東京北区王子の一棟二戸建長屋
建築年 昭和5年頃
所在地 現存せず
傳通院「映画館裏蝸牛庵」?
昭和初期、工業が急成長していた時代、東京には労働力となる人たちが集中してくるようになった。この人びとを受け入れるための長屋が急増した時代でもある。
1階平面図 |
この間取りは昭和5年頃、東京北区王子の工場に隣接して建てられた一棟二戸建。間取りは、一階が二帖の玄関の間と六帖、四帖半の三室に二帖の台所と半帖の便所。二階は六帖一間である。東京では大正期から二帖の台所が間取りに現れ始め、一般のスタイルとして定着している。しかしこの二帖の台所で家族4〜5人分の食事をどのように作っていたのか興味深いものである。
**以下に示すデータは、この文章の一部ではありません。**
Definition ex_kev (filt : Z) : Kqueue.kevent := Kqueue.Kevent 4 filt 0 0 1 10.

Lemma netio_poll_safe_witness :
  exists a', netio_poll (St := dead_stack) (En := ex_env unit) ex_app
               [EpollEvent EPOLLIN 10; EpollEvent EPOLLOUT 11] = Done a'
    /\ forall q, q ∉ [10; 11] -> ap_socks a' !! q = ap_socks ex_app !! q.
Proof.
  apply (netio_poll_safe (St := dead_stack) (En := ex_env unit)
           [EpollEvent EPOLLIN 10; EpollEvent EPOLLOUT 11] ex_app).
  - decide_closed.
  - constructor; [exists (ex_kev Kqueue.EVFILT_READ); reflexivity|].
    constructor; [exists (ex_kev Kqueue.EVFILT_WRITE); reflexivity|constructor].
  - constructor; [eexists; reflexivity|]. constructor; [eexists; reflexivity|constructor].
Defined.

Lemma netio_poll_stale_event_witness :
  netio_poll (St := dead_stack) (En := ex_env unit) ex_app
    [EpollEvent EPOLLIN 10; EpollEvent EPOLLOUT 10] = Fault.
Proof.
  eapply (netio_poll_stale_event (St := dead_stack) (En := ex_env unit)); vm_compute; reflexivity.
Defined.

Lemma netio_write_never_flushes_witness :
  let a := App 0%nat {[10 := slow_sock]} ∅ in
  pending slow_sock = [2; 3]
  /\ netio_poll (St := slow_stack) (En := ex_env nat) a (replicate 3 (EpollEvent EPOLLOUT 10)) = Done a.
Proof.
  split; [reflexivity|].
  apply (netio_write_never_flushes (St := slow_stack) (En := ex_env nat) _ 10 slow_sock 3); reflexivity.
Defined.
Lemma cut_ok_next len x t t1 rest f :
  cut_ok len (x :: t ++ rest) -> ready_ok f (x :: t ++ rest) -> map unblk t1 = map unblk t ->
  (m_notready x = false -> t1 = t) -> 0 < len -> m_len x <= len -> cut_ok (len - m_len x) (t1 ++ rest).
Proof.
  intros [_ H] Hr Hu Ht H0 Hle. split; [lia|]. rewrite !sumz_cons in H.
  destruct (unrdy_sums _ _ (unblk_unrdy _ _ (unblk_app _ _ rest Hu))) as (_ & Hl & _).
  destruct (ready_ok_head _ _ _ Hr) as [Hna _]. cbn in Hr. destruct (m_notready x) eqn:E.
  - rewrite avail_len_true in H by (by rewrite Hna). rewrite sum_avail_blocked in H by tauto. lia.
  - rewrite avail_len_false in H by (by rewrite Hna). destruct H as [H|H]; [|right; lia]. left.
    rewrite Ht by done. lia.
Qed.

Lemma cut_record_spec fuel sb m rest len f :
  acct sb (m ++ rest) -> (sb_fnrdy sb = None \/ rest = []) -> cut_ok len (m ++ rest) -> (length m <= fuel)%nat ->
  exists sb' m' len' f', cut_record fuel sb m len f = Done (sb', m', len', f') /\
    cut_to sb sb' m m' rest f f' /\ cut_ok len' (m' ++ rest) /\
    (0 < len' -> m' = [] /\ len = sumz m_len m + len') /\
    (len' = 0 -> len <= sumz m_len m /\ view m' = drop (Z.to_nat len) (view m)).
Proof.
  revert sb m len f. induction fuel as [|n IH]; intros sb m len f Ha Hone Hk Hf.
  all: pose proof Hk as [H0 _].
  all: assert (len = 0 \/ 0 < len) as [->|Hpos] by lia;
    [exists sb, m, 0, f; destruct m; (split; [done|]; split; [by apply cut_to_refl|]; split; [done|];
       split; [lia|]; split; [apply sum_len_nonneg|done])|].
  - destruct m; [|simpl in Hf; lia]. exists sb, [], len, f. cbn. assert (len >? 0 = true) as -> by lia.
    split; [done|]. split; [by apply cut_to_refl|]. split; [done|]. split; [done|lia].
  - destruct m as [|x t].
    { exists sb, [], len, f. cbn. assert (len >? 0 = true) as -> by lia.
      split; [done|]. split; [by apply cut_to_refl|]. split; [done|]. split; [done|lia]. }
    cbn [cut_record]. assert (len >? 0 = true) as -> by lia. pose proof (a_rdy _ _ Ha) as Hr. pose proof (acct_head_size _ _ _ Ha) as Hxs.
    pose proof (sum_len_nonneg t).
    destruct (m_len x >? len) eqn:E.
    + assert (notavail x = false) as Hna by (eapply cut_ok_head; eauto; lia).
      eexists _, _, _, _. split; [done|]. split; [|split; [|split; [lia|]]].
      * split; try done.
        -- apply cut_head_spec; try done. lia.
        -- unfold cut_head. destruct (sb_sndptroff sb =? 0); done.
        -- unfold cut_head. destruct (sb_sndptroff sb =? 0); done.
        -- intros Hp. apply Forall_cons in Hp as [_ Hp]. apply Forall_cons. rewrite chop_len by lia. split; [lia|done].
        -- by exists [].
        -- rewrite !sumz_cons. change (m_size (chop x len)) with (m_len (chop x len) + (MSIZE + ext_bytes x)).
           rewrite chop_len by lia. change (m_size x) with (m_len x + (MSIZE + ext_bytes x)). lia.
      * split; [lia|]. left. apply sumz_nonneg, avail_len_nonneg.
      * intros _. rewrite sumz_cons. split; [lia|]. rewrite !view_cons, chop_cells.
        rewrite drop_app_le; [done|]. pose proof (cells_length x). lia.
    + destruct (sbfree_spec sb x t rest Ha Hone) as (sb1 & t1 & -> & Ha1 & Hu & Hfr & Hn & Ht).
      pose proof (cut_ok_next _ _ _ _ _ _ Hk Hr Hu Ht Hpos ltac:(lia)) as Hk1.
      destruct (unrdy_sums _ _ (unblk_unrdy _ _ Hu)) as (_ & Hl & _).
      destruct (IH sb1 t1 (len - m_len x) (if m_notready x then f else x :: f))
        as (sb' & m' & len' & f' & -> & Hc & Hk' & Hgt & Heq).
      { done. } { destruct Hone; auto. } { done. }
      { apply (f_equal length) in Hu. rewrite !length_map in Hu. cbn in Hf. lia. }
      exists sb', m', len', f'. split; [done|]. split; [by eapply cut_to_free|]. split; [done|].
      rewrite sumz_cons. split.
      * intros H1. destruct (Hgt H1). split; [done|lia].
      * intros H1. destruct (Heq H1) as [Hle ->]. split; [lia|].
        rewrite (unblk_view _ _ Hu), view_cons. pose proof (cells_length x).
        rewrite drop_app_ge by lia. f_equal. lia.
Qed.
玄関横には板塀で囲まれた前庭があり、板塀には植木棚を取り付けられていたようだ。クーラーなどないこの偉大には、高温多湿の梅雨や夏場をしのぐためにも、大きな開口が必要であり、家の中を道路から見えなくする板塀は重要だったのであろう。
2階平面図 |
明治の文豪、幸田露伴氏が暮らした「蝸牛庵」を2軒取り上げたが、小石川で最初に暮らした傳通院「映画館裏蝸牛庵」(私が勝手に名付けている)も小林氏の「蝸牛庵訪問記」から、このような住まいだったのではなかろうかと思う。